Nel pino mugo spesso la parte più interna del legno marcisce , anche questo è uno stratagemma per la sopravvivenza, non è raro trovare piante che hanno radici all’interno del proprio stesso tronco per nutrirsi del legno in decomposizione. In natura ogni risorsa va utilizzata nella lotta per la vita.

E’ evidente ora il punto dove la pianta aveva ricreato il suo apparato radicale, la vena viva che parte dalle radici verso la chioma è ben marcata. La legna secca ripulita viene trattata con il fuoco per eliminare i residui della lavorazione ed in seguito bagnata e protetta con liquido jin. Il doppio movimento a spirale del tronco è ben valorizzato e conferisce alla pianta una drammaticità tipica dell’ambiente estremo da cui proviene.
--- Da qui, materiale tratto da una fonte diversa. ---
(* ===== verification/SensorsSubHal.v ===== *)
(** * The sensors sub-HAL (sensors-hal/SensorsSubHal.cpp, PollPolicy.h)

    The object that runs framework sessions over a legacy sensors device.  Every
    method runs under [mMutex] and is one function on the object's state; the poll
    thread is split where it gives the mutex up (around [poll]), and [step]
    interleaves its parts with the framework's calls.  The device answers each call
    from what happened before; the log records those calls, the writes that start
    and publish a session, and what is posted.

    The theorems: the object's bookkeeping is what a replay of the device's answers
    gives; what is posted belongs to the current session and to active sensors; and
    a session start either resets everything or leaves no callback. *)

From S2P Require Import Prelude CMem StateM StdMap Sensors SensorTypes.

(** ** Conversions *)

(** sensors/convert.h is AOSP's: the legacy types it converts from and to, and the
    conversions. *)
Class Convert := {
  sensors_event_t : Type;
  sensors_direct_mem_t : Type;
  SharedMemInfo : Type;
  convertFromSensor : sensor_t -> SensorInfo;
  convertFromSensorEvent : sensors_event_t -> Event;
  convertToSensorEvent : Event -> sensors_event_t;
  convertFromSharedMemInfo : SharedMemInfo -> option sensors_direct_mem_t;
  convertFromRateLevel : RateLevel -> Z;
}.

(** ** PollPolicy.h *)

(** [unsigned] is 32 bits. *)
Definition retryDelayMs (failures : Z) : Z :=
  if 7 <=? failures then 1000
  else u32 (Z.shiftl 20 (if failures =? 0 then 0 else failures - 1)).

Definition belongsToSession (pollEpoch currentEpoch timestamp activatedAt : Z) : bool :=
  (pollEpoch =? currentEpoch) && (activatedAt <=? timestamp).

(** ** The object *)

(** Which functions of the device are set, and its version. *)
Record device_desc := mk_dev {
  dd_version : Z;
  dd_poll : bool; dd_activate : bool; dd_batch : bool; dd_flush : bool;
  dd_inject_sensor_data : bool; dd_register_direct_channel : bool; dd_config_direct_report : bool;
}.

(** The module: [get_sensors_list] with its answer, whether [set_operation_mode] is
    set, and what opening the device gives. *)
Record module_desc := mk_mod {
  md_get_sensors_list : option (Z * option (list sensor_t));
  md_set_operation_mode : bool;
  md_open : Z * option device_desc;
}.

Section SubHal.
Context `{Convert}.

(** Calls on the device, the module and the clock. *)
Inductive dev_call :=
  | DActivate (handle : Z) (enabled : bool)
  | DBatch (handle flags period latency : Z)
  | DFlush (handle : Z)
  | DInject (event : sensors_event_t)
  | DRegister (mem : option sensors_direct_mem_t) (channel : Z)
  | DConfig (handle channel rate_level : Z)
  | DMode (mode : Z)
  | DClock.

Inductive event :=
  | Called (c : dev_call) (answer : Z)
  | NewSession                       (* ++mEpoch; mCallback = nullptr *)
  | Published (callback : Z)         (* mCallback = callback *)
  | PollStarted                      (* the epoch was read *)
  | Polled (count : Z) (data : list sensors_event_t)
  | Slept (ms : Z)
  | Posted (callback : Z) (wakeup : bool) (events : list Event).

(** Where the poll thread is; [Got] holds a batch and waits for the mutex. *)
Inductive poll_pc :=
  | NoThread
  | Top (failures : Z)
  | Polling (failures epoch : Z)
  | Got (epoch count : Z) (data : list sensors_event_t).

(** Members the constructor sets. *)
Record config := mk_config {
  mSensors : omap SensorInfo;
  mInitStatus : Z;
  mSensorDevice : option device_desc;
  mSensorModule : option module_desc;
}.

Record subhal := mk_subhal {
  mConfig : config;
  mCallback : option Z;
  mCurrentOperationMode : Z;
  mActiveSince : omap Z;
  mDirectChannels : omap unit;
  mEpoch : Z;
  mPollThread : poll_pc;
  log : list event;
}.

(** Whatever answers: a function of the log. *)
Definition device := list event -> dev_call -> Z.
A fine agosto 2009 sono stato invitato come dimostratore al “Late Summer Meeting” nel giardino del famoso bonsaista tedesco Walter Pall.
Durante la giornata ho eseguito il primo lavoro sulla chioma di questo pino mugo.
Con l’applicazione di rafia ed alcuni tiranti i due grossi rami che compongono la disordinata chioma vengono avvicinati in modo da poter costruire apice e ramo primario nel disegno finale in cascata del futuro bonsai. I rami vengono legati e messi in posizione cercando di creare un fluido scorrere tra parte morta e parte viva.
La pianta al termine di un ulteriore step di lavorazione sulla chioma nell’Autunno 2011. Credo che in questo pino si possano riscontrare tutte le caratteristiche della specie descritte in precedenza che ne fanno un ottimo materiale per bonsai sempre nel rispetto dei tempi fisiologici di questa essenza.